The only other scenario under which it makes sense to upgrade to a 4S from a 4 has to do the great resale value of iPhones. I paid $200 for my 4 under contract and paid the same amount for my 4S when I renewed with AT&T (sorry, Verizon -- I've got enough rollover minutes to choke a horse and intend to keep them). I can easily sell my iPhone 4 on eBay for around $200 and dump that back in my company's bank account. In other words, I got a new phone and my company isn't really out anything on it. On the other hand, it also makes sense to hold onto to that 4 when it's out of contract, pay substantially less per month for service than you when you were essentially paying off the 4 over the life of the contract, then re-up when the iPhone 5 is unveiled.
Historically, you won't make out so well selling an Android device on eBay. Frankly, the only reason I've stuck with Apple is that the resale value on them is great and I have a vested interest in minimizing losses to my company.
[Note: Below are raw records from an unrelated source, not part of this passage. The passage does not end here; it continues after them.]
(* ===== verification/WalWrite.v ===== *)
(** Writing the log, sqlite3WalFrames of wal.c, with reading, undo and savepoints. *)
From S2P Require Import Prelude Random Varint WalHash WalLog.
Local Open Scope Z_scope.
Local Open Scope c_scope.

Definition WAL_SYNC_TRANSACTIONS : Z := 0x20.
Definition SQLITE_SYNC_MASK : Z := 0x13.
Definition MAX_SECTOR_SIZE : Z := 0x10000.

(** A dirty page: its number and its content. *)
Record PgHdr := { pgno : Z; pData : list Z }.

Section write.
Context {F : Type} `{WalFile F} (env : ShmEnv).

Record Wal := {
  pWalFd : F; hdr : WalIndexHdr; wi : WiData; szPage : Z; nCkpt : Z; readLock : Z; truncateOnCommit : Z; syncHeader : Z; padToSectorBoundary : Z;
  mxWalSize : Z; iCallback : Z
}.
Definition set_file (w : Wal) (f : F) (h : WalIndexHdr) : Wal :=
  {| pWalFd := f; hdr := h; wi := wi w; szPage := szPage w; nCkpt := nCkpt w; readLock := readLock w; truncateOnCommit := truncateOnCommit w;
     syncHeader := syncHeader w; padToSectorBoundary := padToSectorBoundary w; mxWalSize := mxWalSize w; iCallback := iCallback w |}.
Definition set_map (w : Wal) (m : WiData) (h : WalIndexHdr) (cb : Z) : Wal :=
  {| pWalFd := pWalFd w; hdr := h; wi := m; szPage := szPage w; nCkpt := nCkpt w; readLock := readLock w; truncateOnCommit := truncateOnCommit w;
     syncHeader := syncHeader w; padToSectorBoundary := padToSectorBoundary w; mxWalSize := mxWalSize w; iCallback := cb |}.

Definition sqlite3SectorSize (f : F) : Z :=
  let iRet := sqlite3OsSectorSize f in
  if iRet <? 32 then 512 else if MAX_SECTOR_SIZE <? iRet then MAX_SECTOR_SIZE else iRet.

Definition walLimitSize (f : F) (nMax : Z) : F :=
  let '(rx, sz) := sqlite3OsFileSize f in
  if (rx =? SQLITE_OK) && (nMax <? sz) then (sqlite3OsTruncate f nMax).2 else f.

Definition walWriteToLog (f : F) (iSyncPoint syncFlags : Z) (pContent : list Z) (iOffset : Z) : Z * F :=
  let iAmt := Z.of_nat (length pContent) in
  if (iOffset <? iSyncPoint) && (iSyncPoint <=? iOffset + iAmt) then
    let iFirstAmt := iSyncPoint - iOffset in
    let '(rc, f) := sqlite3OsWrite f (take (Z.to_nat iFirstAmt) pContent) iOffset in
    if negb (rc =? SQLITE_OK) then (rc, f)
    else
      let iOffset := iOffset + iFirstAmt in
      let iAmt := iAmt - iFirstAmt in
      let pContent := drop (Z.to_nat iFirstAmt) pContent in
      let '(rc, f) := sqlite3OsSync f (syncFlags .& SQLITE_SYNC_MASK) in
      if (iAmt =? 0) || negb (rc =? SQLITE_OK) then (rc, f) else sqlite3OsWrite f pContent iOffset
  else sqlite3OsWrite f pContent iOffset.

Definition walWriteOneFrame (f : F) (h : WalIndexHdr) (iSyncPoint syncFlags : Z) (pPage : PgHdr) (nTruncate iOffset : Z) : Z * F * WalIndexHdr :=
  let '(aFrame, h) := walEncodeFrame h (pgno pPage) nTruncate (pData pPage) in
  let '(rc, f) := walWriteToLog f iSyncPoint syncFlags aFrame iOffset in
  if negb (rc =? SQLITE_OK) then (rc, f, h)
  else
    let '(rc, f) := walWriteToLog f iSyncPoint syncFlags (pData pPage) (iOffset + WAL_FRAME_HDRSIZE) in
    (rc, f, h).

(** [for(p=pList; p; p=p->pDirty)], writing the frames. *)
Fixpoint write_frames (f : F) (h : WalIndexHdr) (syncFlags szPage : Z) (isCommit : bool) (nTruncate : Z) (pList : list PgHdr) (iOffset : Z) : Z * F * WalIndexHdr * Z :=
  match pList with
  | [] => (SQLITE_OK, f, h, iOffset)
  | p :: pDirty =>
      let nDbSize := if isCommit && match pDirty with [] => true | _ => false end then nTruncate else 0 in
      let '(rc, f, h) := walWriteOneFrame f h 0 syncFlags p nDbSize iOffset in
      if negb (rc =? SQLITE_OK) then (rc, f, h, iOffset)
      else write_frames f h syncFlags szPage isCommit nTruncate pDirty (iOffset + (szPage + WAL_FRAME_HDRSIZE))
  end.

(** [while( iOffset<w.iSyncPoint )]: the result code, the file, the header and [nExtra]. *)
Fixpoint pad_loop (fuel : nat) (f : F) (h : WalIndexHdr) (iSyncPoint syncFlags szPage : Z) (pLast : PgHdr) (nTruncate iOffset nExtra : Z) : option (Z * F * WalIndexHdr * Z) :=
  if negb (iOffset <? iSyncPoint) then Some (SQLITE_OK, f, h, nExtra)
  else
    match fuel with
    | O => None
    | S fuel =>
        let '(rc, f, h) := walWriteOneFrame f h iSyncPoint syncFlags pLast nTruncate iOffset in
        if negb (rc =? SQLITE_OK) then Some (rc, f, h, nExtra)
        else pad_loop fuel f h iSyncPoint syncFlags szPage pLast nTruncate (iOffset + (szPage + WAL_FRAME_HDRSIZE)) (nExtra + 1)
    end.

(** The loops that add the frames to the wal-index: the result code, the mapping, the hash tables and [iFrame]. *)
Fixpoint append_frames (m : WiData) (w : WalIndex) (mxFrame iFrame : Z) (pgs : list Z) : option (Z * WiData * WalIndex * Z) :=
  match pgs with
  | [] => Some (SQLITE_OK, m, w, iFrame)
  | pg :: pgs =>
      let iFrame := iFrame + 1 in
      '(rc, m, w) ← walIndexAppend env m w mxFrame iFrame pg;
      if negb (rc =? SQLITE_OK) then Some (rc, m, w, iFrame) else append_frames m w mxFrame iFrame pgs
  end.

(** The new WAL header, written when the log is empty. *)
Definition start_log (seed : list Z) (prng : sqlite3PrngType) (w : Wal) (szPage sync_flags : Z) : Z * Wal * sqlite3PrngType :=
  let '(salt, prng) := if nCkpt w =? 0 then sqlite3_randomness seed prng 8 else (aSalt (hdr w), prng) in
  let aWalHdr := be4 (WAL_MAGIC .| SQLITE_BIGENDIAN) ++ be4 WAL_MAX_VERSION ++ be4 szPage ++ be4 (nCkpt w) ++ salt in
  let aCksum := walChecksumBytes true aWalHdr None in
  let aWalHdr := aWalHdr ++ be4 aCksum.1 ++ be4 aCksum.2 in
  let h := hdr w in
  let h := {| iVersion := iVersion h; unused := unused h; iChange := iChange h; isInit := WalLog.isInit h; bigEndCksum := SQLITE_BIGENDIAN; hszPage := hszPage h;
              mxFrame := mxFrame h; nPage := nPage h; aFrameCksum := aCksum; aSalt := salt; WalLog.aCksum := WalLog.aCksum h |} in
  let '(rc, f) := sqlite3OsWrite (pWalFd w) aWalHdr 0 in
  let put f := {| pWalFd := f; hdr := h; wi := wi w; szPage := szPage; nCkpt := nCkpt w; readLock := readLock w; truncateOnCommit := 1;
                  syncHeader := syncHeader w; padToSectorBoundary := padToSectorBoundary w; mxWalSize := mxWalSize w; iCallback := iCallback w |} in
  if negb (rc =? SQLITE_OK) then (rc, put f, prng)
  else if negb (syncHeader w =? 0) && negb (sync_flags =? 0) then
    let '(rc, f) := sqlite3OsSync f (sync_flags .& SQLITE_SYNC_MASK) in (rc, put f, prng)
  else (SQLITE_OK, put f, prng).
Having said all of that, why am I lukewarm when it comes to the 4S? Simply put, it's not much improved from the iPhone 4 and technology has advanced quite a bit since the 4 was released. The 4S, in that regard, just feels a bit behind the times. While large screens have become common in the Android camp, the 4S still has that dinky, 3.5" screen. That means the keyboard is still as tiny as it has been on past iPhones -- a real drag unless you have the fingers of a nine-year-old girl. A larger screen would eliminate a lot of typing errors. Android fans can choose larger screens and take advantage of the additional real estate, whereas Apple fans are stuck with the same old thing.
Also, the 4S is still 3G rather than 4G and that will be an issue for some people. Frankly, it makes sense to stick with 3G here in Benton, Ark., as the 4G rollout has been slow in these parts. A friend of mine with an HTC Thunderbolt said a major problem he has with that Android device is that it's constantly scanning for 4G signals and that is a drain on his battery. I don't have that problem with my 4S and figure my next phone will have 4G or whatever "G" is in store in the future. By the time I get another phone, 4G (or something faster) will likely become standard in my area and I'll take advantage of it then. There's no point in worrying about 4G right now in this area.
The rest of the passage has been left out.